About this task -> After locating "Definition schedule (r" in the listing below, copy that line and each one after it exactly, ending with the line that has "unfold placed_before.".

Data for this task ->

==*==

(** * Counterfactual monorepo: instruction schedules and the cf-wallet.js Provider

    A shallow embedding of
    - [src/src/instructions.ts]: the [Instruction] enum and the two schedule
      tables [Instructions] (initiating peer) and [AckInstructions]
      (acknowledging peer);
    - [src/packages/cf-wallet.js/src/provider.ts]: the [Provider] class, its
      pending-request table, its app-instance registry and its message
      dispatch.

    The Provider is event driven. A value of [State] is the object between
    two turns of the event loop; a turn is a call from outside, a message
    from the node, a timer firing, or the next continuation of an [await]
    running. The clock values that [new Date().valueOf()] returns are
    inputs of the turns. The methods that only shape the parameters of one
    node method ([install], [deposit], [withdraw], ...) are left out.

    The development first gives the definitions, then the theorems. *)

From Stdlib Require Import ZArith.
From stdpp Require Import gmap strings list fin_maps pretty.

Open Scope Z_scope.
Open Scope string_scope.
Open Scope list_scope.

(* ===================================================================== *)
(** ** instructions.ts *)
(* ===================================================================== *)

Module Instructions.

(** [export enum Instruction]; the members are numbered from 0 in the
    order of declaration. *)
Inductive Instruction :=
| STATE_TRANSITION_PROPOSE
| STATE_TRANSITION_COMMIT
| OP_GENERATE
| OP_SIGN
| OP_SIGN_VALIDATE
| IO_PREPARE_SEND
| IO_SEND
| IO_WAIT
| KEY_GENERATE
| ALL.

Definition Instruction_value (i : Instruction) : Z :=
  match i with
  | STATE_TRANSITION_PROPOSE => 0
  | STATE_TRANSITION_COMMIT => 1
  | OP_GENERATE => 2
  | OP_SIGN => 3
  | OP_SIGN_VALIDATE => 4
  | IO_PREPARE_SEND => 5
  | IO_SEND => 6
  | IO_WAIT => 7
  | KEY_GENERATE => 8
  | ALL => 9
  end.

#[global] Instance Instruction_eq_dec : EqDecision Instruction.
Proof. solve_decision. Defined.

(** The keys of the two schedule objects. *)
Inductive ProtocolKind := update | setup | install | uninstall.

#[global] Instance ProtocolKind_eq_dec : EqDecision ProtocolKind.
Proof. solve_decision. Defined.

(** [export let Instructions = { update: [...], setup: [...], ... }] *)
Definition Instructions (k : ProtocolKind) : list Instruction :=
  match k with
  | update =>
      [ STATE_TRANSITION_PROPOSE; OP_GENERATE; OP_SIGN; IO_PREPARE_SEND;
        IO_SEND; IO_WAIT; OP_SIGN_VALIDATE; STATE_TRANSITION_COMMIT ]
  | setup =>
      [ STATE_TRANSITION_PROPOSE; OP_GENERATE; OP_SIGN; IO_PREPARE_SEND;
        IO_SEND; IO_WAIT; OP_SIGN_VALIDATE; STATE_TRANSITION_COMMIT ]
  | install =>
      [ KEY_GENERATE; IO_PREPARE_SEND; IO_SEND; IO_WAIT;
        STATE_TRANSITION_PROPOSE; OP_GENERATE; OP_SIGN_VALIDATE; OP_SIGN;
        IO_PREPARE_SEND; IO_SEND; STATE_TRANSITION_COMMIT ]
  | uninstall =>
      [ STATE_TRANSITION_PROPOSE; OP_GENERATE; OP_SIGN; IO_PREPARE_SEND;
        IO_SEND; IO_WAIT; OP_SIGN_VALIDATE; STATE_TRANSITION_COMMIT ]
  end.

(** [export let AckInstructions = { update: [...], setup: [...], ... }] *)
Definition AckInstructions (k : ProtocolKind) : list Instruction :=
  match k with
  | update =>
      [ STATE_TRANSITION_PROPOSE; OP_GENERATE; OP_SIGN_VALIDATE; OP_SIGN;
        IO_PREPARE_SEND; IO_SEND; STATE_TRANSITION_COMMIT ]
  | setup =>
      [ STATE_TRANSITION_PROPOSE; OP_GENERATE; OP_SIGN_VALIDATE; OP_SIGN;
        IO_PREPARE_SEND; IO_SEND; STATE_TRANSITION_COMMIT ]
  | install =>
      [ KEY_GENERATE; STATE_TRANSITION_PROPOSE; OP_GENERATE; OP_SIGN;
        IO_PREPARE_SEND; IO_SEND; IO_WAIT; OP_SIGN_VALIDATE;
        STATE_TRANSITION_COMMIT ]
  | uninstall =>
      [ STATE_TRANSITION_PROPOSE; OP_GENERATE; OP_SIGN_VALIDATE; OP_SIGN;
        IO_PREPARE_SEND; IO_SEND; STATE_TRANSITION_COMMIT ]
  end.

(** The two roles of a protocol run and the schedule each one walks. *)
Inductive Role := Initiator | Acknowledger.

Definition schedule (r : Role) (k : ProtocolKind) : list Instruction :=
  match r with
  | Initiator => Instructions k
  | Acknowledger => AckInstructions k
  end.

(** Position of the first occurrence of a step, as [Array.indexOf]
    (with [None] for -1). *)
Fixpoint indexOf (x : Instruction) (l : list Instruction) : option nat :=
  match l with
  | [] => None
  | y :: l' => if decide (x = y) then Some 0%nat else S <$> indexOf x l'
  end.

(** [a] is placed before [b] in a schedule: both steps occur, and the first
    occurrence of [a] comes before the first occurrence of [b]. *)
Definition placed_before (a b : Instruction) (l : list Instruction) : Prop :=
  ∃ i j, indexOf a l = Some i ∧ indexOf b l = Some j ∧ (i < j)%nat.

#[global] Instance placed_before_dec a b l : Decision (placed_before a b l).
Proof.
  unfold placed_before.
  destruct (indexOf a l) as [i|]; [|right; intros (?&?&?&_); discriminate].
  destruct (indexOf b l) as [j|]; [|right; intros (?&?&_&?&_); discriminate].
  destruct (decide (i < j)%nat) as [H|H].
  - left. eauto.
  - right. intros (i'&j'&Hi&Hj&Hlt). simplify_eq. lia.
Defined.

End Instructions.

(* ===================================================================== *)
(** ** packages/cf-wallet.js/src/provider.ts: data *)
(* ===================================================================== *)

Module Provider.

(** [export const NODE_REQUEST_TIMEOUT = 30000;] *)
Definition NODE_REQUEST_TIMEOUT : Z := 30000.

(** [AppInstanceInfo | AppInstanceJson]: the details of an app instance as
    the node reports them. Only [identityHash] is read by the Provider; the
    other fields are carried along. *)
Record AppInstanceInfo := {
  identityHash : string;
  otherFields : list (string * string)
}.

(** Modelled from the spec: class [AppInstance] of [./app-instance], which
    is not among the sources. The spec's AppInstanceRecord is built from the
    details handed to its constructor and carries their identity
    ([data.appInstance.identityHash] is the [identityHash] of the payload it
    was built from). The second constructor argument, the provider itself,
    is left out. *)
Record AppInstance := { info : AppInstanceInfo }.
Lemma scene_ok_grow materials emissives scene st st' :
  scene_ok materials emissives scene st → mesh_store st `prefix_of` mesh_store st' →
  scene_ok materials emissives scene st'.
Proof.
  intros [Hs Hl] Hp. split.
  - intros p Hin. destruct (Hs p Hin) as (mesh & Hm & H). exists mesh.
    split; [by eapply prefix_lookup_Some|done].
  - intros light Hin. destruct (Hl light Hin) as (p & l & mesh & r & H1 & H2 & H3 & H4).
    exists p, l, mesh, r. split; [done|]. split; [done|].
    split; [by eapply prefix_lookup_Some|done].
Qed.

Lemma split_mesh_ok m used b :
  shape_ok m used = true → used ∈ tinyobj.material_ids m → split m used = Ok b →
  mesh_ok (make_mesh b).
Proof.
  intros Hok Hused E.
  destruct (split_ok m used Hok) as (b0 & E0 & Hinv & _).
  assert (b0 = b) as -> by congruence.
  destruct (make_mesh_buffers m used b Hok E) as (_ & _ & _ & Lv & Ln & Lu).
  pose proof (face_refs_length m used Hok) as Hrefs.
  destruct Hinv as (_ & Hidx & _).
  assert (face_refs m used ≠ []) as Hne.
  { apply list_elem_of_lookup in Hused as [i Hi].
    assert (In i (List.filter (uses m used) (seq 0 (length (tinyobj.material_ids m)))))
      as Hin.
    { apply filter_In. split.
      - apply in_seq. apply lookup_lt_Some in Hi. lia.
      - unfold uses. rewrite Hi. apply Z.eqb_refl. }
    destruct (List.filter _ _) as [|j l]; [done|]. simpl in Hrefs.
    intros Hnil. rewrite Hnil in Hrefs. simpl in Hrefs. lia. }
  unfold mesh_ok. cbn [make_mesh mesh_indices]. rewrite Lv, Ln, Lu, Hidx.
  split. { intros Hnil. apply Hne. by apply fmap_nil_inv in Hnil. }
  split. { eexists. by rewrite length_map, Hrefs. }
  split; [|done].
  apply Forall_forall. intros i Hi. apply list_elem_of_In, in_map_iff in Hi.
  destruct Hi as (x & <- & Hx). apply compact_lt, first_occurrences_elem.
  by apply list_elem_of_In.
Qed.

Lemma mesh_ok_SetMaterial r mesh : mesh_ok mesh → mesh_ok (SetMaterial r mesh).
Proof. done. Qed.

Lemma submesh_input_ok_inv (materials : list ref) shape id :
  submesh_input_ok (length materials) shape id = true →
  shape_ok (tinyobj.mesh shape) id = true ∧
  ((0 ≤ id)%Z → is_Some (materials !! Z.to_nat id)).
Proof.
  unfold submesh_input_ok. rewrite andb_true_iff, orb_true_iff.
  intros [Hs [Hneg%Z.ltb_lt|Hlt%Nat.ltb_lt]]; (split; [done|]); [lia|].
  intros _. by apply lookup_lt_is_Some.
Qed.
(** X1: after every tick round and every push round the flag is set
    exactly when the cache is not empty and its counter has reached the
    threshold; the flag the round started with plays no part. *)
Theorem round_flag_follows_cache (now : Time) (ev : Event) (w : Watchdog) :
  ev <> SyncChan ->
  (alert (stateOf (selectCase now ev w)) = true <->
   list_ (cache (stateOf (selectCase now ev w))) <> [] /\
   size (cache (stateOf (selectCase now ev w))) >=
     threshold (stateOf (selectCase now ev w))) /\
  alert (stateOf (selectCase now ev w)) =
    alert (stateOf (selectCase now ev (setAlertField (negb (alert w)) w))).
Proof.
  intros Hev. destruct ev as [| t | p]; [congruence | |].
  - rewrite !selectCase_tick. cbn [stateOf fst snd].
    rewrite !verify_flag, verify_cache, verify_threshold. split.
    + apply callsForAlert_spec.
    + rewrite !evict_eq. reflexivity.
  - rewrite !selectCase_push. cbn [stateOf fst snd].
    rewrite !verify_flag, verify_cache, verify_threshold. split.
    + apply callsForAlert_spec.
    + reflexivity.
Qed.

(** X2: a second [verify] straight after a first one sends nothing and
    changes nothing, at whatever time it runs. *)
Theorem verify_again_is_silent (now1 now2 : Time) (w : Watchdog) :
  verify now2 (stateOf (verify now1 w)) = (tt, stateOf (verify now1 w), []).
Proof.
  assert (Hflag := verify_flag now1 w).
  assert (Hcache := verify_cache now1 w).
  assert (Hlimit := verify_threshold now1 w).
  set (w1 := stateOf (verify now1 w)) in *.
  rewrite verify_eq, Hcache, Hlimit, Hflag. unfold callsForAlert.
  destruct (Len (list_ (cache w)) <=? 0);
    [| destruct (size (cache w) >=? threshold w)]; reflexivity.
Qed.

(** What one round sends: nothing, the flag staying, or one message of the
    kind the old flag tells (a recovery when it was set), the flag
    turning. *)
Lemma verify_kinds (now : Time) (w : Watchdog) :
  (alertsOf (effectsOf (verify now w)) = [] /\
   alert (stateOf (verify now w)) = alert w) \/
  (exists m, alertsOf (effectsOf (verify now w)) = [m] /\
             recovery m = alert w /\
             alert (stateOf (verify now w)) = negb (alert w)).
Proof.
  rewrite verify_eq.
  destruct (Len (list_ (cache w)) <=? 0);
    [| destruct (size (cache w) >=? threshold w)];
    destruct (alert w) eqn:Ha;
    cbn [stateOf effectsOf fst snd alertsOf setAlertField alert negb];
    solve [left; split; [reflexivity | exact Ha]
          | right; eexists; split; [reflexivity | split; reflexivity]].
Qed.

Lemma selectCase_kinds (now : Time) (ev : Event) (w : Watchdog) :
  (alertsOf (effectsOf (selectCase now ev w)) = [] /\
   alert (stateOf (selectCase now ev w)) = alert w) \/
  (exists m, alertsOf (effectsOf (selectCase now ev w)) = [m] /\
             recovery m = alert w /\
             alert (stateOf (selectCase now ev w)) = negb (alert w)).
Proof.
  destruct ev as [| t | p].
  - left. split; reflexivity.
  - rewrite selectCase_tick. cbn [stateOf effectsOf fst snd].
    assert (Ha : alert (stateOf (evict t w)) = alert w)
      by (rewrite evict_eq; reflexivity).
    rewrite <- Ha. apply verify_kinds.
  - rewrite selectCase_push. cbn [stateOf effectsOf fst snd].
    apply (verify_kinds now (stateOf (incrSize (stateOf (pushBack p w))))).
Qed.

==*==

Output below ->
Definition schedule (r : Role) (k : ProtocolKind) : list Instruction :=
  match r with
  | Initiator => Instructions k
  | Acknowledger => AckInstructions k
  end.

(** Position of the first occurrence of a step, as [Array.indexOf]
    (with [None] for -1). *)
Fixpoint indexOf (x : Instruction) (l : list Instruction) : option nat :=
  match l with
  | [] => None
  | y :: l' => if decide (x = y) then Some 0%nat else S <$> indexOf x l'
  end.

(** [a] is placed before [b] in a schedule: both steps occur, and the first
    occurrence of [a] comes before the first occurrence of [b]. *)
Definition placed_before (a b : Instruction) (l : list Instruction) : Prop :=
  ∃ i j, indexOf a l = Some i ∧ indexOf b l = Some j ∧ (i < j)%nat.

#[global] Instance placed_before_dec a b l : Decision (placed_before a b l).
Proof.
  unfold placed_before.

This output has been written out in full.